What do you think you have implemented into the running of musicMagpie that makes it such a special place to work?
“Two of our core values are ’Care’ and ‘Make a difference.’ It’s what I strongly believe in personally, it’s what everyone else at a senior level believes in and it’s, hopefully, what is instilled throughout the company. We’re not just here to make a successful business and make money, we want to make a difference to our customers, our colleagues, our community and to our planet. They are my core values and if I take that back to my own girls, they are qualities that I have tried to instil in them too. Two of my best friends in the world – one’s a hospital consultant and one’s always worked with less privileged people in mainly the charity sector – both make a difference in life, and we’ve got so much respect for each other as pals because of that, and that’s what I want to instil into both of my families. The world is a fairly horrible places at times, especially at the moment it feels, and it is up to all of us to show social obligation and step up to the plate to look after those less fortunate than ourselves. However big we get I never want us to lose that core ethos of caring.”

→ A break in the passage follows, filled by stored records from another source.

(* ===== verification/Session.v ===== *)
(** What the event loops of both roles have in common: received datagrams, clock readings, the
    reachable states of the pipeline, and parsers that return on every input. *)
From S2P Require Import Prelude Util Fips197 Prims Kdf Auth Cipher Crypto Wire AntiReplay.
From S2P Require Import Ip Tcp Conv Types World Config FakeTcp Conn Pipeline.

(** A datagram in a receive buffer. *)
Record RawRx := mkRawRx { rx_buf : list Z; rx_len : Z; rx_addr : SockaddrLl }.

(** * Times *)
(** Times are readings of the clock that are not in the future. *)
Definition past (w : World) (t : Z) : Prop := 0 ≤ t ≤ time w.
Lemma past_later w w' t : env_ok w → later w w' → past w t → past w' t.
Proof. intros Hw Hl [H0 H1]. pose proof (later_time _ _ Hw Hl). split; lia. Qed.
Lemma past_elapsed w now t : env_ok w → past w t → now = time w → now -⟨64⟩ t = now - t.
Proof.
  intros Hw [H0 H1] ->. apply wrap_small. pose proof (eo_clock_64 w Hw (w_clock_pos w)) as H.
  unfold is_u, time in *. lia.
Qed.

Lemma elapsed now t : is_u 64 now → 0 ≤ t ≤ now → now -⟨64⟩ t = now - t.
Proof. intros Hn Ht. apply wrap_small. unfold is_u in *. lia. Qed.


(** * Parsers *)
Lemma heartbeat_byte : is_byte TYPE_HEARTBEAT.
Proof. done. Qed.

Lemma ctx_conf_ok a b : ctx_conf a = ctx_conf b → ctx_ok b → ctx_ok a.
Proof. intros E%(f_equal rc_ttl) Hb. unfold ctx_ok. change (rc_ttl a = rc_ttl b) in E. by rewrite E. Qed.
Lemma parse_handshake_total d : ∃ r, parse_handshake d = Done r.
Proof.
  unfold parse_handshake, HANDSHAKE_LEN, read_u32_be. destruct (zlen d <? 12) eqn:E; [by eexists|].
  rewrite !slice_from_Done by lia. rewrite !bind_Done.
  do 3 (rewrite slice_Done by (rewrite ?length_drop; lia); rewrite ?bind_Done). by eexists.
Qed.

Lemma parse_data_total d : ∃ r, parse_data_payload d = Done r.
Proof.
  unfold parse_data_payload, read_u32_be. destruct (zlen d <? 4) eqn:E; [by eexists|].
  rewrite slice_Done, bind_Done, bind_Done, slice_from_Done by lia. by eexists.
Qed.

(** The transport parser survives the packet: it is not a TCP segment whose data offset is
    below the minimum. *)
Definition survives (ctx0 : RawCtx) (buf : list Z) : Prop := ¬ ∃ seg, tcp_candidate ctx0 buf seg ∧ short_doff seg.

Lemma parse_recv_conf a b raw buf ll : ctx_conf a = ctx_conf b → parse_recv a raw buf ll = parse_recv b raw buf ll.
Proof.
  intros E. unfold parse_recv, recv_rst, want_icmp.
  pose proof (f_equal rc_is_v6 E) as E1. pose proof (f_equal rc_lower_level E) as E2.
  pose proof (f_equal rc_bind_addr E) as E3. pose proof (f_equal rc_raw_mode E) as E4.
  pose proof (f_equal rc_filter_port E) as E5. pose proof (f_equal rc_is_client E) as E6.
  pose proof (f_equal rc_max_rst_allowed E) as E7. cbn in E1, E2, E3, E4, E5, E6, E7.
  by rewrite E1, E2, E3, E4, E5, E6, E7.
Qed.

Lemma parse_recv_returns ctx raw buf ll : bytes buf → survives ctx buf → raw_ok raw →
  ∃ o raw', parse_recv ctx raw buf ll = Done (o, raw') ∧ raw_ok raw' ∧ (∀ data, o = Some data → bytes data).
Proof.
  intros Hb Hsv Hr. destruct (parse_recv ctx raw buf ll) as [[o raw']|] eqn:E.
  - exists o, raw'. split; [done|]. destruct (parse_recv_ok _ _ _ _ _ _ Hb Hr E) as (? & _ & Hd).
    split; [done|]. intros data ->. by apply (Hd data).
  - exfalso. by apply Hsv, (parse_recv_panic ctx raw buf ll).
Qed.

(** What the kernel delivers: bytes within the receive buffer, that the parser survives. *)
Definition rx_ok (ctx0 : RawCtx) (p : RawRx) : Prop :=
  bytes (rx_buf p) ∧ 0 ≤ rx_len p ≤ zlen (rx_buf p) ∧ survives ctx0 (take (Z.to_nat (rx_len p)) (rx_buf p)) ∧
  (rx_len p = HUGE_DATA_LEN + 1 → survives ctx0 (take (Z.to_nat HUGE_DATA_LEN) (rx_buf p))).

(** * Accepted packets *)
Lemma accept_roller info plain hb_mode w (Q : option (Z * Z) * ConnInfo → World → Prop) :
  env_ok w → is_byte (my_roller info) →
  (∀ o info' w', conn_core info' = conn_core info → is_byte (my_roller info') → later w w' → env_ok w' →
     (∀ ptype off, o = Some (ptype, off) → off = SAFER_HEADER_LEN ∧ SAFER_HEADER_LEN ≤ zlen plain) → Q (o, info') w') →
  runs (accept_safer_offset info plain hb_mode) w Q.
Proof.
  intros Hw Hm HQ.
  assert (runs (accept_safer_offset info plain hb_mode) w (λ r w', (conn_core r.2 = conn_core info ∧ later w w' ∧ env_ok w' ∧
    ∀ ptype off, r.1 = Some (ptype, off) → off = SAFER_HEADER_LEN ∧ SAFER_HEADER_LEN ≤ zlen plain) ∧ is_byte (my_roller r.2)))
    as ([o info'] & w' & E & (H1 & H2 & H3 & H4) & H5).
  2:{ exists (o, info'), w'. split; [exact E|]. by apply HQ. }
  destruct (runs_accept_offset info plain hb_mode w (λ r w', conn_core r.2 = conn_core info ∧ later w w' ∧ env_ok w' ∧
    ∀ ptype off, r.1 = Some (ptype, off) → off = SAFER_HEADER_LEN ∧ SAFER_HEADER_LEN ≤ zlen plain) Hw)
    as ([o info'] & w' & E & Hp).
  { intros o info' w' Hc Hl Hw' _ _ Ho _ _. by split_and!. }
  exists (o, info'), w'. split; [exact E|]. split; [exact Hp|]. cbn [snd]. clear Hp HQ Q.
  unfold accept_safer_offset in E. apply io_bind_inv in E as (ids & w1 & _ & E). destruct ids as [ids|]; [|by injection E as _ <- _].
  destruct (_ || _); [by injection E as _ <- _|]. destruct (is_valid _ _) as [valid ar].
  destruct (negb valid); [by injection E as _ <- _|]. apply io_bind_inv in E as (body & w2 & _ & E).
  destruct body as [[[ptype roller] d]|]; [|by injection E as _ <- _].
  apply io_bind_inv in E as (info1 & w3 & E1 & E). injection E as _ <- _.
  assert (my_roller info1 = my_roller info) as Em.
  { destruct (negb _); [apply io_bind_inv in E1 as (t & w4 & _ & E1)|]; by injection E1 as <- _. }
  destruct (_ || _); cbn; [apply wrap_range; lia|by rewrite Em].
Qed.

(** * The pipeline *)
Section pipeline.
Context `{P : Prims} {HP : PrimsOk P}.
Context (cr : Crypto) (n : nat) (gro : bool).
Definition pipe_ok (p : Pipeline) : Prop :=
  ∃ subs outs, reach n cr gro subs outs (p, Outside) ∧ Forall job_ok subs.

End pipeline.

What’s your message to a budding entrepreneur?
“It’s really simple, do not underestimate how much hard work it is! It seems like such an obvious statement, but I think too many people don’t realise just how true a statement it is. When I co-founded musicMagpie, I was still doing a full-time job as an MD of a retail business as I had to put salary on the table for the family, because musicMagpie couldn’t pay me a salary. At this point I was doing pretty much every role in musicMagpie too – customer service, writing to Royal Mail in the middle of the night, and so on. Emily was only little at the time, and she would leave notes on my desk saying don’t work too hard daddy because you are looking tired. But being entrepreneurial and setting up a business is tiring, and it is hard work and I’m afraid too many people underestimate that when setting off. But you also have to work smart, and be passionate about what you do, and ALWAYS try and get your work life balance right while being aware that there are times where you will just have to grind it out to get to where you want to be – it is never a straight line or an easy path to the top!”